:: WHAT THE TASK ASKS ::
Please write out the listing exactly, with nothing altered.

:: MATERIAL FOR THE TASK ::
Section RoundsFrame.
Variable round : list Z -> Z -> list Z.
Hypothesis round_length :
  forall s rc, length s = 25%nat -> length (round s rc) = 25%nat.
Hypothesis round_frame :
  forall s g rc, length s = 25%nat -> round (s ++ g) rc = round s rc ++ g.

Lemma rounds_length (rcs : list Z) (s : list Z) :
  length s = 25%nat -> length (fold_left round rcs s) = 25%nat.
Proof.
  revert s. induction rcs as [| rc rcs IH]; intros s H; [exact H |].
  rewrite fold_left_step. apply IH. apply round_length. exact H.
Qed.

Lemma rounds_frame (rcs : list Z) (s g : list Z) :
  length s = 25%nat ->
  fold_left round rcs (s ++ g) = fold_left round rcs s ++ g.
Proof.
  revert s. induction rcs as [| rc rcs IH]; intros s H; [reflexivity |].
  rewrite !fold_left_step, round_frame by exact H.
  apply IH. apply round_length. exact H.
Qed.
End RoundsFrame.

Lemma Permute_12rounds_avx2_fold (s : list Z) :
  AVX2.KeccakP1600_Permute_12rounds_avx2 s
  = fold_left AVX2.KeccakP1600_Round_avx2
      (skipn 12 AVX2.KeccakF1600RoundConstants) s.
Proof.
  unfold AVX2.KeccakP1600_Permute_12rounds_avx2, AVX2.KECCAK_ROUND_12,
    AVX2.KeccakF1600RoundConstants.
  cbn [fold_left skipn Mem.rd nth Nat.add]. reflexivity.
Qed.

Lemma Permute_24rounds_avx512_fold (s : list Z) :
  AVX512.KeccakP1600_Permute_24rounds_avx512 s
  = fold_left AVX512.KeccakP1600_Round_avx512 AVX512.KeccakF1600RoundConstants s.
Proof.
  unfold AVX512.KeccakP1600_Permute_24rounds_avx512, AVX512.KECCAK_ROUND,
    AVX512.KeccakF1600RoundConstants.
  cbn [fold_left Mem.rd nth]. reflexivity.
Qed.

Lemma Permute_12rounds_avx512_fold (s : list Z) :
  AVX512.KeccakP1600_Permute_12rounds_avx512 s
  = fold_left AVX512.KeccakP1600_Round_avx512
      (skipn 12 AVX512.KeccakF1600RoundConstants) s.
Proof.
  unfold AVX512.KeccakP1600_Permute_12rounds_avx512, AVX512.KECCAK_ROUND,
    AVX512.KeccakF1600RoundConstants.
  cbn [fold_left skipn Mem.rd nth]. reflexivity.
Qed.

:: ANSWER AREA ::
Section RoundsFrame.
Variable round : list Z -> Z -> list Z.
Hypothesis round_length :
  forall s rc, length s = 25%nat -> length (round s rc) = 25%nat.
Hypothesis round_frame :
  forall s g rc, length s = 25%nat -> round (s ++ g) rc = round s rc ++ g.

Lemma rounds_length (rcs : list Z) (s : list Z) :
  length s = 25%nat -> length (fold_left round rcs s) = 25%nat.
Proof.
  revert s. induction rcs as [| rc rcs IH]; intros s H; [exact H |].
  rewrite fold_left_step. apply IH. apply round_length. exact H.
Qed.

Lemma rounds_frame (rcs : list Z) (s g : list Z) :
  length s = 25%nat ->
  fold_left round rcs (s ++ g) = fold_left round rcs s ++ g.
Proof.
  revert s. induction rcs as [| rc rcs IH]; intros s H; [reflexivity |].
  rewrite !fold_left_step, round_frame by exact H.
  apply IH. apply round_length. exact H.
Qed.
End RoundsFrame.

Lemma Permute_12rounds_avx2_fold (s : list Z) :
  AVX2.KeccakP1600_Permute_12rounds_avx2 s
  = fold_left AVX2.KeccakP1600_Round_avx2
      (skipn 12 AVX2.KeccakF1600RoundConstants) s.
Proof.
  unfold AVX2.KeccakP1600_Permute_12rounds_avx2, AVX2.KECCAK_ROUND_12,
    AVX2.KeccakF1600RoundConstants.
  cbn [fold_left skipn Mem.rd nth Nat.add]. reflexivity.
Qed.

Lemma Permute_24rounds_avx512_fold (s : list Z) :
  AVX512.KeccakP1600_Permute_24rounds_avx512 s
  = fold_left AVX512.KeccakP1600_Round_avx512 AVX512.KeccakF1600RoundConstants s.
Proof.
  unfold AVX512.KeccakP1600_Permute_24rounds_avx512, AVX512.KECCAK_ROUND,
    AVX512.KeccakF1600RoundConstants.
  cbn [fold_left Mem.rd nth]. reflexivity.
Qed.

Lemma Permute_12rounds_avx512_fold (s : list Z) :
  AVX512.KeccakP1600_Permute_12rounds_avx512 s
  = fold_left AVX512.KeccakP1600_Round_avx512
      (skipn 12 AVX512.KeccakF1600RoundConstants) s.
Proof.
  unfold AVX512.KeccakP1600_Permute_12rounds_avx512, AVX512.KECCAK_ROUND,
    AVX512.KeccakF1600RoundConstants.
  cbn [fold_left skipn Mem.rd nth]. reflexivity.
Qed.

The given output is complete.